Segment Start: ENTRIES SHOWN
(* ===== verification/_CoqProject ===== *)
-Q . S2P
Prelude.v
Bytes.v
External.v
Thor.v
Block.v
BlockCorrect.v
Tx.v
TxCorrect.v
Receipts.v
StackedMap.v
ChainRepo.v
ChainRepoInv.v
ChainDemo.v
ChainRepoCorrect.v
Scheduler.v
SchedulerCorrect.v
Chain.v
Authority.v
Stakes.v
GlobalStats.v
Aggregation.v
Validation.v
Delegation.v
Storage.v
LinkedList.v
RenewalList.v
Repository.v
ValidationService.v
Staker.v
StakerInv.v
StakerOps.v
DelegationOps.v
Housekeep.v
HousekeepInv.v
TransitionInv.v
StakerNative.v
StakerWorld.v
StakerChain.v
Scenario.v
StakerCorrect.v
StakerRequests.v
Bft.v
BftVotes.v
BftCaches.v
BftFinality.v
Node.v
NodeCorrect.v
BftWeights.v
BftCorrect.v
Trie.v
TrieTree.v
TrieRep.v
TrieInsert.v
TrieDelete.v
TrieCodec.v
TrieCommit.v
TrieCorrect.v
TrieBinding.v
TxRoot.v
TrieTheorems.v
AccountState.v
StateSpec.v
StateCorrect.v
StateStage.v
StateReopen.v
StateTheorems.v
Consensus.v
EnergyToken.v
EnergySupply.v
EnergyTheorems.v
Runtime.v
RuntimeCorrect.v
Packer.v
PackerSched.v
PackerStake.v
PackerExec.v
PackerCorrect.v
PackerDemo.v
PackerTheorems.v
ConsensusCaches.v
Segment End: ENTRIES SHOWN
### INSTRUCTIONS FOR THE TASK
From the line containing "Consensus.v" to the final line above, output everything. Change nothing and add nothing.

### TASK RESPONSE
Consensus.v
EnergyToken.v
EnergySupply.v
EnergyTheorems.v
Runtime.v
RuntimeCorrect.v
Packer.v
PackerSched.v
PackerStake.v
PackerExec.v
PackerCorrect.v
PackerDemo.v
PackerTheorems.v
ConsensusCaches.v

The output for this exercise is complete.